**Task directions**
What you return must match the records exactly, with every line included.
** Input material follows **
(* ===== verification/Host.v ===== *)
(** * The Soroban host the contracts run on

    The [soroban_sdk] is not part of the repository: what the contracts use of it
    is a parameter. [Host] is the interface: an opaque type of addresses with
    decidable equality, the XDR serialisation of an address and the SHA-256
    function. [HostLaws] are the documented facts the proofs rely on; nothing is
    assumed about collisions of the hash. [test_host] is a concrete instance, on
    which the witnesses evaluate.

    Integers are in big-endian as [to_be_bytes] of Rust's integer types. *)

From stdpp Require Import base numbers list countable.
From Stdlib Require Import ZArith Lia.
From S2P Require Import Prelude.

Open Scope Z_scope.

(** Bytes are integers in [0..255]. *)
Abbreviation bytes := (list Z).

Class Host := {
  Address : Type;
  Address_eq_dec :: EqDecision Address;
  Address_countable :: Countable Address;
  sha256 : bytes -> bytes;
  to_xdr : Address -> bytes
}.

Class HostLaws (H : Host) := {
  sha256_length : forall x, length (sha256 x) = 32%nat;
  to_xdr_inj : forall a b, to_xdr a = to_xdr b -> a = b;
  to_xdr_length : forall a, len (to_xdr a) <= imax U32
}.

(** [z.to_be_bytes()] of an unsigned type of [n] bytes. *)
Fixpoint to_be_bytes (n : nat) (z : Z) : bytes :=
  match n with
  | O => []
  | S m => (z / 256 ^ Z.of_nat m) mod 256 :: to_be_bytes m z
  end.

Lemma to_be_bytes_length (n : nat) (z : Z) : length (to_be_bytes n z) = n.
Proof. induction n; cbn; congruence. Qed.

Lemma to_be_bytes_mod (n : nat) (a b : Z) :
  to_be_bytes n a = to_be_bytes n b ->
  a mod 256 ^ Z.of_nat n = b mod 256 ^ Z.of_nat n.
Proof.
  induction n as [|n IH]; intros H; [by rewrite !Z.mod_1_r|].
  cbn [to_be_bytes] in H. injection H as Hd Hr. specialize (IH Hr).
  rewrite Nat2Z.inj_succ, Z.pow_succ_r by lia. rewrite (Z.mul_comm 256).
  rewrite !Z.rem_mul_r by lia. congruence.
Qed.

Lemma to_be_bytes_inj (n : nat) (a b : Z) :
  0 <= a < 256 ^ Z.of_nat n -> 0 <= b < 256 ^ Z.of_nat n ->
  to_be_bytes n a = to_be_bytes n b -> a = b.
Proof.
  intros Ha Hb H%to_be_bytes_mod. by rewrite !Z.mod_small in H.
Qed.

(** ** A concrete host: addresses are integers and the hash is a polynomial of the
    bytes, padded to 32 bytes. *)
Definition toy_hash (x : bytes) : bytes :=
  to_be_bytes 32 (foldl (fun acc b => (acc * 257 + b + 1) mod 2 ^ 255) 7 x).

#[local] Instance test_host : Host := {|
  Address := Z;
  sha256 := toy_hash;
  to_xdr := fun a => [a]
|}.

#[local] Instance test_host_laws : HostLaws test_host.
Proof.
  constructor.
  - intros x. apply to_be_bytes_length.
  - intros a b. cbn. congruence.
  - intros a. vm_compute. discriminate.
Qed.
** End of Input material **
**Your solution**
(* ===== verification/Host.v ===== *)
(** * The Soroban host the contracts run on

    The [soroban_sdk] is not part of the repository: what the contracts use of it
    is a parameter. [Host] is the interface: an opaque type of addresses with
    decidable equality, the XDR serialisation of an address and the SHA-256
    function. [HostLaws] are the documented facts the proofs rely on; nothing is
    assumed about collisions of the hash. [test_host] is a concrete instance, on
    which the witnesses evaluate.

    Integers are in big-endian as [to_be_bytes] of Rust's integer types. *)

From stdpp Require Import base numbers list countable.
From Stdlib Require Import ZArith Lia.
From S2P Require Import Prelude.

Open Scope Z_scope.

(** Bytes are integers in [0..255]. *)
Abbreviation bytes := (list Z).

Class Host := {
  Address : Type;
  Address_eq_dec :: EqDecision Address;
  Address_countable :: Countable Address;
  sha256 : bytes -> bytes;
  to_xdr : Address -> bytes
}.

Class HostLaws (H : Host) := {
  sha256_length : forall x, length (sha256 x) = 32%nat;
  to_xdr_inj : forall a b, to_xdr a = to_xdr b -> a = b;
  to_xdr_length : forall a, len (to_xdr a) <= imax U32
}.

(** [z.to_be_bytes()] of an unsigned type of [n] bytes. *)
Fixpoint to_be_bytes (n : nat) (z : Z) : bytes :=
  match n with
  | O => []
  | S m => (z / 256 ^ Z.of_nat m) mod 256 :: to_be_bytes m z
  end.

Lemma to_be_bytes_length (n : nat) (z : Z) : length (to_be_bytes n z) = n.
Proof. induction n; cbn; congruence. Qed.

Lemma to_be_bytes_mod (n : nat) (a b : Z) :
  to_be_bytes n a = to_be_bytes n b ->
  a mod 256 ^ Z.of_nat n = b mod 256 ^ Z.of_nat n.
Proof.
  induction n as [|n IH]; intros H; [by rewrite !Z.mod_1_r|].
  cbn [to_be_bytes] in H. injection H as Hd Hr. specialize (IH Hr).
  rewrite Nat2Z.inj_succ, Z.pow_succ_r by lia. rewrite (Z.mul_comm 256).
  rewrite !Z.rem_mul_r by lia. congruence.
Qed.

Lemma to_be_bytes_inj (n : nat) (a b : Z) :
  0 <= a < 256 ^ Z.of_nat n -> 0 <= b < 256 ^ Z.of_nat n ->
  to_be_bytes n a = to_be_bytes n b -> a = b.
Proof.
  intros Ha Hb H%to_be_bytes_mod. by rewrite !Z.mod_small in H.
Qed.

(** ** A concrete host: addresses are integers and the hash is a polynomial of the
    bytes, padded to 32 bytes. *)
Definition toy_hash (x : bytes) : bytes :=
  to_be_bytes 32 (foldl (fun acc b => (acc * 257 + b + 1) mod 2 ^ 255) 7 x).

#[local] Instance test_host : Host := {|
  Address := Z;
  sha256 := toy_hash;
  to_xdr := fun a => [a]
|}.

#[local] Instance test_host_laws : HostLaws test_host.
Proof.
  constructor.
  - intros x. apply to_be_bytes_length.
  - intros a b. cbn. congruence.
  - intros a. vm_compute. discriminate.
Qed.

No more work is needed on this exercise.